Google parent Alphabet told Meta Platforms around March 2026 that it could not provide the full amount of Gemini capacity Meta sought, the Financial Times reported, according to Reuters. The shortfall reportedly disrupted and delayed some of Meta’s internal AI projects.
Reuters said it could not immediately verify the report, and Google and Meta did not immediately respond to requests for comment.
Meta’s own financials show why the reported bottleneck matters. In Q1 2026, the company generated $56.31 billion in revenue, up 33% from a year earlier, while capital expenditures, including principal payments on finance leases, reached $19.84 billion. Meta also lifted its full-year 2026 capex outlook to $125 billion to $145 billion, citing higher component pricing and additional data center costs tied to future capacity.
That spending is supposed to reduce dependency over time. But the FT report suggests Meta still needed outside model capacity for some internal work, enough that Google’s inability to meet the full request reportedly forced delays and pushed Meta to encourage more efficient use of AI tokens, the usage units that measure model consumption.
For Alphabet, the reported limit cuts two ways. It signals strong demand for Gemini and Google Cloud but it also shows that AI capacity is not infinitely expandable, even for one of the best-capitalized infrastructure operators in the market.
Alphabet reported Q1 2026 revenue of $109.9 billion, up 22% YoY. Google Cloud revenue rose 63% to $20.0 billion, led by enterprise AI solutions, enterprise AI infrastructure, and core Google Cloud Platform services.
The backlog number is the bigger clue. Alphabet said Google Cloud backlog nearly doubled quarter over quarter to more than $460 billion. On its Q1 call, management said backlog reached $462 billion, driven by enterprise AI demand and TPU hardware sales, with just over 50% expected to convert into revenue over the next 24 months.
In plain terms: demand is not the issue. Deliverable capacity is.
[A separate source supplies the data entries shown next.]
(* ===== verification/CppStd.v ===== *)
(** What the host code uses of the C++ standard library and of the property
    tree: strings with [find], [substr], [stoul] and [stoi], sorting, and
    [boost::property_tree::ptree] as the tree of keys and data it documents. *)

From Stdlib Require Import Ascii Sorting.Permutation Sorting.Sorted.
From S2P Require Import Prelude.

(** * Exceptions *)

Inductive exn :=
| invalid_argument | out_of_range | ptree_bad_path | ptree_bad_data
| runtime_error (msg : string) | xrt_error (msg : string)
| bad_read    (** a read outside the image, undefined in C++ *)
| bad_write.  (** a write outside the buffer, undefined in C++ *)

(** A routine without state. *)
Definition fallible : Type -> Type := M unit exn.

(** * Strings *)

Definition chars (s : string) : list ascii := String.list_ascii_of_string s.

Fixpoint is_prefix (p l : list ascii) : bool :=
  match p, l with
  | [], _ => true
  | _, [] => false
  | x :: p', y :: l' => if decide (x = y) then is_prefix p' l' else false
  end.

(** Position of the first occurrence of [p] in [l]; [std::string::find]. *)
Fixpoint find_str (p l : list ascii) : option nat :=
  if is_prefix p l then Some 0%nat else
  match l with
  | [] => None
  | _ :: l' => S <$> find_str p l'
  end.

(** [l.find(p, pos)]. *)
Definition find_from (p l : list ascii) (pos : nat) : option nat :=
  Nat.add pos <$> find_str p (drop pos l).

Definition is_space (c : ascii) : bool :=
  let n := nat_of_ascii c in (n =? 32)%nat || ((9 <=? n) && (n <=? 13))%nat.

Fixpoint skip_space (l : list ascii) : list ascii :=
  match l with
  | c :: l' => if is_space c then skip_space l' else l
  | [] => []
  end.

(** Value of a digit of any base. *)
Definition digit_value (c : ascii) : option Z :=
  let n := Z.of_nat (nat_of_ascii c) in
  if (48 <=? n) && (n <=? 57) then Some (n - 48)
  else if (97 <=? n) && (n <=? 122) then Some (n - 87)
  else if (65 <=? n) && (n <=? 90) then Some (n - 55)
  else None.

Definition digit_in (base : Z) (c : ascii) : option Z :=
  match digit_value c with
  | Some d => if d <? base then Some d else None
  | None => None
  end.

(** The longest prefix of digits; [None] when there is none. *)
Fixpoint digits (base acc : Z) (l : list ascii) : Z * list ascii :=
  match l with
  | c :: l' => match digit_in base c with
               | Some d => digits base (acc * base + d) l'
               | None => (acc, l)
               end
  | [] => (acc, [])
  end.
Definition number (base : Z) (l : list ascii) : option (Z * list ascii) :=
  match l with
  | c :: _ => match digit_in base c with Some _ => Some (digits base 0 l) | None => None end
  | [] => None
  end.

Definition sign (l : list ascii) : bool * list ascii :=
  match l with
  | c :: l' => if Ascii.eqb c "-" then (true, l') else
               if Ascii.eqb c "+" then (false, l') else (false, l)
  | [] => (false, l)
  end.

Definition is_hex (l : list ascii) : bool :=
  match l with
  | x :: d :: _ => (Ascii.eqb x "x" || Ascii.eqb x "X") &&
                   match digit_in 16 d with Some _ => true | None => false end
  | _ => false
  end.

(** The base that [strtoul] deduces from the prefix, and the digits. *)
Definition auto_base (l : list ascii) : Z * list ascii :=
  match l with
  | c :: l' => if Ascii.eqb c "0" then (if is_hex l' then (16, drop 1 l') else (8, l)) else (10, l)
  | [] => (10, l)
  end.

(** [std::stoul(str, nullptr, 0)]. *)
Definition stoul0 (s : list ascii) : fallible Z :=
  let '(neg, l) := sign (skip_space s) in
  let '(base, l) := auto_base l in
  match number base l with
  | None => raise invalid_argument
  | Some (v, _) =>
      if 2 ^ 64 <=? v then raise out_of_range
      else ret (if neg : bool then u64 (- v) else v)
  end.

(** [std::stoi(str)]. *)
Definition stoi (s : list ascii) : fallible Z :=
  let '(neg, l) := sign (skip_space s) in
  match number 10 l with
  | None => raise invalid_argument
  | Some (v, _) =>
      let v := if neg : bool then - v else v in
      if (v <? - 2 ^ 31) || (2 ^ 31 <=? v) then raise out_of_range else ret v
  end.

(** Extraction of an unsigned number from a stream that must be consumed. *)
Definition read_unsigned (width : Z) (s : list ascii) : fallible Z :=
  let '(neg, l) := sign (skip_space s) in
  match number 10 l with
  | None => raise ptree_bad_data
  | Some (v, rest) =>
      if 2 ^ width <=? v then raise ptree_bad_data
      else if negb (match skip_space rest with [] => true | _ => false end) then raise ptree_bad_data
      else ret (if neg : bool then (- v) mod 2 ^ width else v)
  end.

(** * Sorting *)

(** What [std::sort] and [std::stable_sort] require of a comparison. *)
Record strict_weak_order {A} (lt : A -> A -> bool) : Prop := {
  swo_irrefl : forall x, lt x x = false;
  swo_trans : forall x y z, lt x y = true -> lt y z = true -> lt x z = true;
  swo_incomp : forall x y z, lt x y = false -> lt y z = false -> lt x z = false;
}.

(** No element comes before one that must precede it. *)
Definition sorted_by {A} (lt : A -> A -> bool) (l : list A) : Prop :=
  StronglySorted (fun x y => lt y x = false) l.

(** [std::sort]: the order of equivalent elements is not specified. *)
Class StdSort := {
  std_sort : forall {A}, (A -> A -> bool) -> list A -> list A;
  std_sort_perm : forall {A} (lt : A -> A -> bool) l, Permutation (std_sort lt l) l;
  std_sort_sorted : forall {A} (lt : A -> A -> bool) l,
    strict_weak_order lt -> sorted_by lt (std_sort lt l);
}.

(** [std::stable_sort] is determined; it is given by insertion. *)
Fixpoint insert_sorted {A} (lt : A -> A -> bool) (x : A) (l : list A) : list A :=
  match l with
  | [] => [x]
  | y :: l' => if lt y x then y :: insert_sorted lt x l' else x :: l
  end.
Definition stable_sort {A} (lt : A -> A -> bool) (l : list A) : list A :=
  foldr (insert_sorted lt) [] l.

(** * Property trees *)

#[warnings="-register-all"]
Inductive ptree := Node (data : string) (children : list (string * ptree)).

Definition data (t : ptree) : string := let 'Node d _ := t in d.
Definition children (t : ptree) : list (string * ptree) := let 'Node _ l := t in l.

Definition assoc (k : string) (l : list (string * ptree)) : option ptree :=
  snd <$> List.find (fun kv => String.eqb kv.1 k) l.

(** [get_child_optional] of a path. *)
Fixpoint get_child_optional (path : list string) (t : ptree) : option ptree :=
  match path with
  | [] => Some t
  | k :: path' => match assoc k (children t) with
                  | Some t' => get_child_optional path' t'
                  | None => None
                  end
  end.
Definition get_child (path : list string) (t : ptree) : fallible ptree :=
  match get_child_optional path t with Some t' => ret t' | None => raise ptree_bad_path end.

(** [get<std::string>(path)], and with a default. *)
Definition get_string (path : list string) (t : ptree) : fallible string :=
  c <- get_child path t ;; ret (data c).
Definition get_string_or (path : list string) (dflt : string) (t : ptree) : string :=
  match get_child_optional path t with Some c => data c | None => dflt end.
(** [get<T>(path)] for an unsigned [T]. *)
Definition get_unsigned (width : Z) (path : list string) (t : ptree) : fallible Z :=
  c <- get_child path t ;; read_unsigned width (chars (data c)).

Definition xmlattr (a : string) : list string := ["<xmlattr>"%string; a].

(** * Sorting lemmas *)

Lemma insert_sorted_perm {A} (lt : A -> A -> bool) x l :
  Permutation (insert_sorted lt x l) (x :: l).
Proof.
  induction l as [|y l IH]; cbn; [done|]. destruct (lt y x); [|done].
  rewrite IH. apply Permutation_swap.
Qed.

Lemma stable_sort_perm {A} (lt : A -> A -> bool) l : Permutation (stable_sort lt l) l.
Proof. induction l as [|x l IH]; cbn; [done|]. by rewrite insert_sorted_perm, IH. Qed.

Lemma insert_sorted_sorted {A} (lt : A -> A -> bool) x l :
  strict_weak_order lt -> sorted_by lt l -> sorted_by lt (insert_sorted lt x l).
Proof.
  intros Hlt Hl. unfold sorted_by in *.
  induction Hl as [|y l Hl IH Hy]; cbn; [by repeat constructor|].
  destruct (lt y x) eqn:Hyx.
  - constructor; [done|]. rewrite insert_sorted_perm. constructor; [|done].
    destruct (lt x y) eqn:Hxy; [|done].
    pose proof (swo_trans _ Hlt _ _ _ Hxy Hyx) as H. by rewrite (swo_irrefl _ Hlt) in H.
  - constructor; [by constructor|]. constructor; [done|]. eapply Forall_impl; [exact Hy|].
    cbn. intros z Hz. by eapply (swo_incomp _ Hlt); [exact Hz|].
Qed.

Lemma stable_sort_sorted {A} (lt : A -> A -> bool) l :
  strict_weak_order lt -> sorted_by lt (stable_sort lt l).
Proof.
  intros Hlt. induction l as [|x l IH]; cbn; [constructor|]. by apply insert_sorted_sorted.
Qed.

(** Insertion sort is one admissible [std::sort]. *)
Definition insertion_sort : StdSort := {|
  std_sort := @stable_sort;
  std_sort_perm := @stable_sort_perm;
  std_sort_sorted := @stable_sort_sorted;
|}.

Lemma ltb_strict_weak {A} (key : A -> Z) : strict_weak_order (fun x y => key x <? key y).
Proof. split; intros *; rewrite ?Z.ltb_lt, ?Z.ltb_ge; lia. Qed.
Alphabet also disclosed $35.7 billion in Q1 capex, with most of that spending going to technical infrastructure for AI opportunities. About 60% of technical infrastructure investment went to servers, while 40% went to data centers and networking equipment. That scale helps explain why Google can grow cloud revenue sharply while still rationing access.
The competitive wrinkle is sharper because Meta and Google are not normal buyer and supplier. They compete in digital advertising, consumer AI, developer tools, and the broader race to build foundation models.
Meta has framed AI as central to its next phase. Mark Zuckerberg said in Meta’s Q1 release that the company had strong momentum across its apps and had released its first model from Meta Superintelligence Labs. He said Meta was “on track to deliver personal superintelligence to billions of people.”
The reported disruption comes as Meta is already absorbing heavier AI costs. Q1 costs and expenses rose 35% YoY to $33.44 billion, while operating margin held at 41%. Free cash flow was $12.39 billion, below operating cash flow of $32.23 billion after heavy property and equipment purchases and finance lease payments.
That gives Meta room to keep building, but it does not erase near-term dependence. More owned data centers later do not solve a model-capacity shortage today.